Rajshahi District (1947-1984) (Bengali: রাজশাহী জেলা (১৯৪৭-১৯৮৪) or Reformed Rajshahi District (Bengali: পুনর্গঠিত রাজশাহী জেলা) of East Bengal was an administrative district unit set up in 1947 after the partition of Bengal.

==Name and Etymology==
Name Rajshahi encompasses two terms Sanskrit Raj and Persian Shahi. Historian Bolch Mann thinks that, this term is evoled from Zaminder of Vaturia, Raja Ganesha. But Beveridge discards Bolch Mann by mentioning that Rajshahi is not an ancient term and Vaturia is far away from Rajshahi. According to W W Hunter, name Rajshahi is evolved from Raja Ramjiban of Natore.

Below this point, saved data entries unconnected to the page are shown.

(* ===== verification/Stt.v ===== *)
(** * Stt: the speech-to-text service loop and clip splitting

    Models [telephony/stt.go]: the request and result records, [Transcribe]'s
    splitting of long clips, and the [sttService.run] loop with its bounded set
    of abandoned requests.  One chunk's transcription is an HTTP exchange with
    the sidecar ([transcribeChunk]): a parameter here. *)

From S2P Require Export Wav GoStrings.

Definition sttSampleRate : Z := 8000.
Definition maxClipBytes : Z := 30 * sttSampleRate.

Definition FullPass : string := "full".

Record STTSegment := mkSegment {
  seg_Text : string; seg_Start : gofloat; seg_End : gofloat;
  seg_AvgLogprob : gofloat; seg_NoSpeechProb : gofloat
}.

Record STTRequest := mkSTTRequest {
  req_SessionID : string;
  req_RequestID : Z;
  req_Kind : string;
  req_Audio : bytes
}.

Record STTResult := mkSTTResult {
  res_SessionID : string;
  res_RequestID : Z;
  res_Kind : string;
  res_Text : string;
  res_Language : string;
  res_Duration : gofloat;
  res_Segments : list STTSegment
}.
#[export] Instance STTResult_eta : Eta STTResult := fun r =>
  mkSTTResult (res_SessionID r) (res_RequestID r) (res_Kind r) (res_Text r) (res_Language r)
    (res_Duration r) (res_Segments r).

Definition STTResult0 : STTResult := mkSTTResult "" 0 "" "" "" f_zero [].

(** ** [Transcribe] *)

Section Transcribe.
Variable transcribeChunk : string -> bytes -> result STTResult.

(** The loop over the chunks: the first chunk's record, and every text. *)
Fixpoint transcribe_chunks (id : string) (i : Z) (cs : list bytes) (combined : option STTResult)
    (parts : list string) : result (option STTResult * list string) :=
  match cs with
  | [] => Ok (combined, parts)
  | c :: cs' =>
      match transcribeChunk id c with
      | Ok r =>
          transcribe_chunks id (i + maxClipBytes) cs' (match combined with None => Some r | Some _ => combined end)
            (parts ++ [res_Text r])
      | Err e => Err ("chunk at " +:+ pretty (i / sttSampleRate) +:+ "s: " +:+ e)
      | Panic e => Panic e
      end
  end.

Definition Transcribe (id : string) (mulawBytes : bytes) : result STTResult :=
  if len mulawBytes =? 0 then Ok STTResult0 else
  if len mulawBytes <=? maxClipBytes then transcribeChunk id mulawBytes else
  match transcribe_chunks id 0 (chunks (Z.to_nat maxClipBytes) mulawBytes) None [] with
  | Ok (combined, parts) => Ok (default STTResult0 combined <| res_Text := Join parts " " |>)
  | Err e => Err e
  | Panic e => Panic e
  end.
End Transcribe.

(** ** The service loop *)

Definition maxAbandoned : nat := 1024.

Record sttState := mkSttState { abandoned : gset (string * Z); order : list (string * Z) }.

Definition sttState0 : sttState := mkSttState ∅ [].

(** One value from [CancelChan]. *)
Definition drain_cancel (st : sttState) (cancel : string * Z) : sttState :=
  if bool_decide (cancel ∈ abandoned st) then st else
  let st := mkSttState ({[cancel]} ∪ abandoned st) (order st ++ [cancel]) in
  if bool_decide (maxAbandoned < length (order st))%nat then
    match order st with
    | o :: rest => mkSttState (abandoned st ∖ {[o]}) rest
    | [] => st
    end
  else st.

Section Serve.
Variable transcribe : string -> bytes -> result STTResult.

(** One request received: the new state, and the result sent, if any. *)
Definition serve (st : sttState) (req : STTRequest) : sttState * option STTResult :=
  let key := (req_SessionID req, req_RequestID req) in
  if bool_decide (key ∈ abandoned st) then
    (mkSttState (abandoned st ∖ {[key]}) (order st), None)
  else
    match transcribe (pretty (req_RequestID req)) (req_Audio req) with
    | Ok r =>
        (st, Some (r <| res_SessionID := req_SessionID req |>
                     <| res_RequestID := req_RequestID req |>
                     <| res_Kind := req_Kind req |>))
    | _ => (st, None)
    end.

(** One turn of the outer loop: the pending cancels, then a request. *)
Definition stt_round (st : sttState) (round : list (string * Z) * STTRequest)
  : sttState * option STTResult :=
  serve (fold_left drain_cancel (fst round) st) (snd round).

Fixpoint stt_run (st : sttState) (rounds : list (list (string * Z) * STTRequest))
  : sttState * list STTResult :=
  match rounds with
  | [] => (st, [])
  | r :: rounds' =>
      let '(st1, o) := stt_round st r in
      let '(st2, out) := stt_run st1 rounds' in (st2, option_list o ++ out)
  end.
End Serve.

(** ** Facts *)

Definition stt_inv (st : sttState) : Prop :=
  (length (order st) <= maxAbandoned)%nat /\ forall k, k ∈ abandoned st -> k ∈ order st.

Lemma stt_inv_drain st c : stt_inv st -> stt_inv (drain_cancel st c).
Proof.
  intros [Hl Hin]. unfold drain_cancel. case_bool_decide as Hc; [done|].
  cbn [order]. case_bool_decide as Hn.
  - destruct (order st ++ [c]) as [|o rest] eqn:E; cbn [order abandoned]; [by destruct (order st)|].
    apply (f_equal length) in E as El. rewrite length_app in El. cbn [length] in El.
    split; cbn [order abandoned]; [lia|].
    intros k [Hk Hne]%elem_of_difference. assert (k ∈ order st ++ [c]) as Hk'.
    { apply elem_of_app. set_solver. }
    rewrite E in Hk'. set_solver.
  - split; cbn [order abandoned] in *; [lia|]. intros k Hk. apply elem_of_app. set_solver.
Qed.

Lemma stt_inv_serve tr st r : stt_inv st -> stt_inv (fst (serve tr st r)).
Proof.
  intros [Hl Hin]. unfold serve. case_bool_decide; [|case_match; done].
  split; cbn; [done|set_solver].
Qed.

Lemma stt_inv_cancels cs : forall st, stt_inv st -> stt_inv (fold_left drain_cancel cs st).
Proof. induction cs as [|c cs IH]; intros st H; [done|]. by apply IH, stt_inv_drain. Qed.

Lemma stt_inv_size st : stt_inv st -> (size (abandoned st) <= maxAbandoned)%nat.
Proof.
  intros [Hl Hin].
  assert (abandoned st ⊆ list_to_set (order st)) as Hsub by (intros k Hk; apply elem_of_list_to_set; auto).
  apply subseteq_size in Hsub.
  assert (forall l : list (string * Z), size (list_to_set l : gset (string * Z)) <= length l)%nat as H.
  { induction l as [|x l IH]; [by rewrite list_to_set_nil, size_empty|].
    rewrite list_to_set_cons, size_union_alt, size_singleton. cbn [length].
    assert (size (list_to_set l ∖ {[x]} : gset (string * Z)) <= size (list_to_set l : gset (string * Z)))%nat
      by (apply subseteq_size; set_solver). lia. }
  specialize (H (order st)). lia.
Qed.

Lemma stt_run_inv tr rounds : forall st, stt_inv st -> stt_inv (fst (stt_run tr st rounds)).
Proof.
  induction rounds as [|[cs r] rounds IH]; intros st H; [done|].
  cbn [stt_run stt_round fst snd].
  pose proof (stt_inv_serve tr _ r (stt_inv_cancels cs st H)) as H1.
  unfold stt_round; cbn [fst snd]. destruct (serve tr _ r) as [st1 o]. specialize (IH st1 H1).
  by destruct (stt_run tr st1 rounds).
Qed.

(** Over any rounds of cancellations and requests, the STT service remembers at most
    1024 abandoned requests, and every result it sends carries the session, id and kind of a
    request it received. *)
Theorem stt_run_bounded tr rounds :
  let '(st, out) := stt_run tr sttState0 rounds in
  (size (abandoned st) <= maxAbandoned)%nat /\ (length (order st) <= maxAbandoned)%nat /\
  Forall (fun res => exists cs req, (cs, req) ∈ rounds /\
    res_SessionID res = req_SessionID req /\ res_RequestID res = req_RequestID req /\
    res_Kind res = req_Kind req) out.
Proof.
  assert (stt_inv sttState0) as H0 by (split; simpl; [lia|set_solver]).
  pose proof (stt_run_inv tr rounds sttState0 H0) as Hinv.
  destruct (stt_run tr sttState0 rounds) as [st out] eqn:E; cbn [fst] in *.
  split_and!; [by apply stt_inv_size|apply Hinv|].
  clear Hinv H0. revert st out E. generalize sttState0.
  induction rounds as [|[cs r] rounds IH]; intros st0 st out E; simpl in E; [by simplify_eq|].
  unfold stt_round in E; cbn [fst snd] in E.
  destruct (serve tr _ r) as [st1 o] eqn:Es. destruct (stt_run tr st1 rounds) as [st2 out2] eqn:Er.
  simplify_eq. apply Forall_app; split.
  - unfold serve in Es. repeat case_match; simplify_eq; simpl; constructor; try done.
    exists cs, r. split; [set_solver|done].
  - eapply Forall_impl; [by eapply IH|]. intros res (cs' & req & Hin & H). exists cs', req.
    split; [set_solver|done].
Qed.

(** A clip longer than 30 s is cut into chunks that together are the clip, none longer
    than 30 s, and when every chunk is transcribed the result is the first chunk's with the
    texts of all joined in order. *)
Theorem Transcribe_covers_clip tc id clip :
  maxClipBytes < len clip ->
  let cs := chunks (Z.to_nat maxClipBytes) clip in
  concat cs = clip /\ Forall (fun c => len c <= maxClipBytes) cs /\
  forall rs, Forall2 (fun c r => tc id c = Ok r) cs rs ->
    exists first, rs !! 0%nat = Some first /\
      Transcribe tc id clip = Ok (first <| res_Text := Join (map res_Text rs) " " |>).
Proof.
  intros Hl cs. assert (0 < Z.to_nat maxClipBytes)%nat as Hpos by (unfold maxClipBytes, sttSampleRate; lia).
  split; [|split].
  - by apply chunks_concat.
  - eapply Forall_impl; [apply chunks_bound|]. intros c Hc. unfold len. unfold maxClipBytes in *. lia.
  - intros rs Hrs. unfold Transcribe.
    destruct (Z.eqb_spec (len clip) 0); [unfold maxClipBytes, sttSampleRate in *; lia|].
    destruct (Z.leb_spec (len clip) maxClipBytes); [lia|]. fold cs.
    assert (forall cs rs i comb parts, Forall2 (fun c r => tc id c = Ok r) cs rs ->
      transcribe_chunks tc id i cs comb parts =
      Ok (match comb with None => rs !! 0%nat | _ => comb end, parts ++ map res_Text rs)) as Hloop.
    { clear. intros cs rs i comb parts H. revert i comb parts.
      induction H as [|c r cs rs Hc H IH]; intros i comb parts; simpl.
      - rewrite app_nil_r. by destruct comb.
      - rewrite Hc, IH, <- app_assoc. simpl. by destruct comb. }
    rewrite (Hloop cs rs 0 None [] Hrs). simpl.
    destruct rs as [|first rs]; [|by exists first].
    exfalso. inversion Hrs as [E|]. unfold cs, chunks in E.
    destruct clip as [|b clip]; [unfold len, maxClipBytes, sttSampleRate in *; simpl in *; lia|]. discriminate.
Qed.

Lemma Transcribe_covers_clip_witness :
  exists clip : bytes, maxClipBytes < len clip /\ concat (chunks (Z.to_nat maxClipBytes) clip) = clip.
Proof.
  assert (maxClipBytes < len (replicate (Z.to_nat 240001) 0)) as H.
  { unfold len, maxClipBytes, sttSampleRate. rewrite length_replicate, Z2Nat.id; lia. }
  exists (replicate (Z.to_nat 240001) 0). split; [exact H|].
  exact (proj1 (Transcribe_covers_clip (fun _ _ => Ok STTResult0) "1" _ H)).
Defined.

Some historians say that Murshid Quli Khan named Rajshahi and was handed over to Raja Uday Narayan to collect taxes. Akshay Kumar Maitreya and Grant penned that, Zamaindari of Rani Bhabani of Natore was attributed as Rajshahi.

== History ==
The Mughal Emperor Akbar appointed the Puṭhia Raj family to govern the Rajshahi region under the governor "Pitambar".

In 1772, the Rajshahi District was established. Parts of it eventually became the districts of Bogura, Malda, Natore, Naogaon, Nawabganj, and Pabna. On 1 April 1876, Rajshahi town was made as a municipal town.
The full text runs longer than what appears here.